In old age, life is a holiday
- rosemary
- 19 hours ago
- 5 min read
"Hopes, dreams, your favourite cuisine?" Siri

The title and the quote are two interrelated nudges to write about something vague - I think it's hope.
The quote. Every now and then David accidentally calls up Siri - Apple's voice and problem solver, who is occasionally quite poetic. Now who made her that way? On this occasion I think she began "How can I help you?", which you would kind of expect, and then continued with the quote above - "Hopes, dreams, your favourite cuisine?". The first two are unusual enough, something to make you pause and reflect as you carry out mundane tasks. But then to add 'your favourite cuisine' ! - the exclamation mark is mine. As you can imagine I sat up in my chair and rushed to write it down.
The title comes vaguely from Yotam Ottolenghi (or maybe his ghost writer - Tara Wigley?) in yesterday's Ottolenghi Newsletter in which he is anticipating summer - a standard response of all food publications at this time of year - in the UK that is:
"Despite all evidence to the contrary, I cook as if this year - this very year - will deliver the summer that exists in my imagination: dinner in the garden every single night, shopping basket overflowing with ingredients to be eaten outdoors - corn for grilling, melons, the first of the season's stone fruit, whole fish destined for the barbecue.
Is it responsible? Not always. Is it sometimes disappointing? Definitely. But there's something beautiful about the hope of it."
This also resonated with me, and so today, a day with a cold beginning, but ultimately sunshine and feeble warmth - not enough to eat outside however - I also could almost dream of summer and holidays. Even though summer is a long time away in the future and no holiday is going to happen - probably never again - just the odd short trip to somewhere beautiful but local. For we are old and diffident about travel.

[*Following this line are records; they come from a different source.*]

(* ===== verification/ChainGenesis.v ===== *)
(** * Chain parameters: what a written Genesis says

    The round trip of [qrx_chain_write_genesis], on Mainnet and elsewhere, and
    the emission of such a chain: the reward of a block halves every 12,614,400
    blocks, the loop of halvings needs at most 64 steps, and all the rewards
    together with the bootstrap stakes stay below the maximal supply. *)

From stdpp Require Import gmap.
From S2P Require Import Prelude Format Economics Genesis ChainParams ChainParamsFacts.

(** ** Arguments *)

(** Strings without zeros or line ends and of moderate length, numbers in the
    range of [long long]. *)
Record args_ok (a : GenesisArgs) : Prop := {
  ao_strings : Forall (fun s => clean s /\ blen s <= 300)
    [network_id a; protocol_version a; magic a; chain_name a; dev_address a];
  ao_numbers : Forall (fun n => LLONG_MIN <= n <= LLONG_MAX)
    [penalty_threshold a; redistribute_bps a; max_supply_atoms a; epoch_reward_atoms a; faucet_cap_atoms a;
     block_time_seconds a; max_txs_per_block a; max_block_bytes a; max_tx_bytes a; validator_reward_percent a;
     delegator_reward_percent a; network_pool_percent a; genesis_time a]
}.

Definition value_ok (v : bytes) : Prop := clean v /\ blen v <= 300.
#[export] Instance value_ok_dec v : Decision (value_ok v).
Proof. unfold value_ok. apply _. Defined.

(** The digits that are printed. *)
Lemma udec_loop_ok fuel n tl : Forall (fun c => is_digit c = true) tl ->
  Forall (fun c => is_digit c = true) (udec_loop fuel n tl) /\ (length (udec_loop fuel n tl) <= fuel + length tl)%nat.
Proof.
  revert n tl. induction fuel as [|fuel IH]; intros n tl Ht; cbn [udec_loop]; [split; [done|lia]|].
  pose proof (Z.mod_pos_bound n 10 ltac:(lia)) as Hm.
  assert (is_digit (byte.of_Z (48 + n mod 10)) = true) as Hd
    by (unfold is_digit; rewrite byte_of_digit by done; apply bool_decide_eq_true_2; lia).
  case_decide; [split; [by constructor|cbn; lia]|].
  destruct (IH (n / 10) (byte.of_Z (48 + n mod 10) :: tl)) as [H1 H2]; [by constructor|].
  split; [done|]. cbn in H2. lia.
Qed.

Lemma print_d_value n : value_ok (print_d n).
Proof.
  assert (forall m, Forall (fun c => is_digit c = true) (print_u m) /\ (length (print_u m) <= 20)%nat) as Hu
    by (intros m; destruct (udec_loop_ok 20 m [] (Forall_nil_2 _)) as [H1 H2]; split; [done|cbn [length] in H2; unfold print_u; lia]).
  assert (forall l, Forall (fun c => is_digit c = true) l -> clean l) as Hc.
  { intros l Hl. split; intros Hin; rewrite Forall_forall in Hl; by apply Hl in Hin. }
  unfold print_d, value_ok. case_decide.
  - destruct (Hu (- n)) as [H1 H2]. split; [|rewrite blen_cons; unfold blen; lia].
    destruct (Hc _ H1). split; intros [|]%elem_of_cons; done.
  - destruct (Hu n) as [H1 H2]. split; [by apply Hc|unfold blen; lia].
Qed.

Lemma print_d_length n : (length (print_d n) <= 21)%nat.
Proof.
  assert (forall m, (length (print_u m) <= 20)%nat) as Hu
    by (intros m; destruct (udec_loop_ok 20 m [] (Forall_nil_2 _)) as [_ H]; cbn [length] in H; unfold print_u; lia).
  unfold print_d. case_decide; [cbn [length]; specialize (Hu (- n)); lia|specialize (Hu n); lia].
Qed.

Lemma print_d_nonempty n : print_d n <> [].
Proof.
  unfold print_d. case_decide; [done|]. destruct (udec_loop_head 20 n [] ltac:(lia) ltac:(lia)) as (d & s & _ & Hd).
  unfold print_u. by rewrite Hd.
Qed.

Lemma genesis_values a : args_ok a -> Forall (fun kv => value_ok (snd kv)) (genesis_fields a).
Proof.
  intros [Hs _]. rewrite !Forall_cons in Hs. destruct Hs as (_ & _ & _ & Hn & Hd & _). unfold genesis_fields.
  repeat (apply List.Forall_cons; [cbn [snd]; first [apply print_d_value | exact Hn | exact Hd
    | apply (bool_decide_unpack _); vm_compute; exact I]|]). apply List.Forall_nil.
Qed.

(** *** Names *)

Definition no_args : GenesisArgs :=
  {| network_id := []; protocol_version := []; magic := []; chain_name := []; penalty_threshold := 0; redistribute_bps := 0;
     max_supply_atoms := 0; epoch_reward_atoms := 0; faucet_cap_atoms := 0; block_time_seconds := 0; max_txs_per_block := 0;
     max_block_bytes := 0; max_tx_bytes := 0; validator_reward_percent := 0; delegator_reward_percent := 0;
     network_pool_percent := 0; dev_address := []; genesis_time := 0 |}.

Lemma genesis_keys a : (genesis_fields a).*1 = (genesis_fields no_args).*1.
Proof. reflexivity. Qed.

Definition name_ok (k : bytes) : Prop :=
  key_ok k /\ blen k <= 200 /\ match fork_name k with Some (h, key) => h = 0 | None => True end.
#[export] Instance name_ok_dec k : Decision (name_ok k).
Proof. unfold name_ok. destruct (fork_name k) as [[h key]|]; apply _. Defined.

Lemma genesis_names a : Forall name_ok (genesis_fields a).*1.
Proof. rewrite genesis_keys. apply (bool_decide_unpack _). vm_compute. exact I. Qed.

Definition mainnet_fields : list (bytes * bytes) := concat mainnet_pieces.

Lemma mainnet_ok : Forall (fun kv => name_ok (fst kv) /\ value_ok (snd kv)) mainnet_fields.
Proof. apply (bool_decide_unpack _). vm_compute. exact I. Qed.

Lemma mainnet_no_forks : omap fork_of mainnet_fields = [].
Proof. vm_compute. reflexivity. Qed.

(** ** The text *)

Lemma render_app a b : render (a ++ b) = render a ++ render b.
Proof. unfold render. by rewrite fmap_app, concat_app. Qed.

Lemma blen_render kvs n : Forall (fun kv => blen (snd kv) <= n) kvs ->
  blen (render kvs) <= zsum (blen <$> kvs.*1) + (n + 2) * blen kvs.
Proof.
  unfold render. induction 1 as [|[k v] kvs Hv _ IH]; [change (0 <= 0 + (n + 2) * 0); lia|]. cbn [fmap list_fmap concat fst snd] in *.
  rewrite blen_app. unfold kv_line at 1. cbn [fst snd].
  rewrite !blen_app, !blen_cons, blen_app, blen_cons, blen_nil, zsum_cons. lia.
Qed.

Fundamentally the problem is that we are too lucky. We live in a beautiful spot, in a beautiful home with family and friends nearby. We are actually living the dream, so why battle with hotel and travel bookings, long flights in aeroplanes with all that that involves, the stress of it all in pursuit of the dream of the perfect holiday. After all we can barbecue in beautiful parks with our family or sit around a table in the garden with friends in a relatively balmy climate. Sometimes you can even pretend it's summer in the middle of winter.
And there's nothing like an outside meal, even if it's just with your husband to help you pretend you are on holiday.
So yes, old age is a holiday. We don't have to get up and go off to work, before returning, exhausted in the evening. There are no children to organise and ferry around and generally worry about - them and whether you are doing the right thing by them. Time is our own to do with what we will - for us anyway - for as I said, we are too lucky. We have the money to not worry about money, and our frugal youth has given us the benefit of managing it as well, appreciate it. In essence we can do what we like, although currently that does not seem to include holidays. They are a thing of the past. Well our entire life in these twilight years is a holiday, so there is no reason to dream of more conventional holidays. And yet. I think it's yet another potentially unrecognised human quality - to dream.
All of those thoughts however, made me nostalgic of holidays gone by and so I began browsing my photograph libraries for those perfect moments on holidays elsewhere. Below a couple from a holiday in Narbonne - well just outside Narboone in 2017. Joyous, yet sad, for those two men with David, and in the foreground of the second photo, are sadly no longer with us.
But to return to Siri and her 'favourite cuisine' comment, for food plays a huge role in holidays does it not? Which is sort of why I began with that picture of one of the most perfect holiday meals I have tasted - sardines bought from the source in a fishing village near Narbonne, and just cooked simply on the barbecue, and eaten with a baguette, lemon and a bottle of Pouilly Fumé - a French sauvignon blanc. One of my most memorable meals. So food on holiday means a lot to me, even if I'm not cooking it. The delights of the two options - eating out or eating in using local ingredients, sometimes cooked by a friend, sometimes by me - are different but never just the same old, same old of home, where even 'special' meals, exciting new dishes, and the company of family and/or friends are not the same as those taken in a Narbonne garden, even if it is just bread and cheese.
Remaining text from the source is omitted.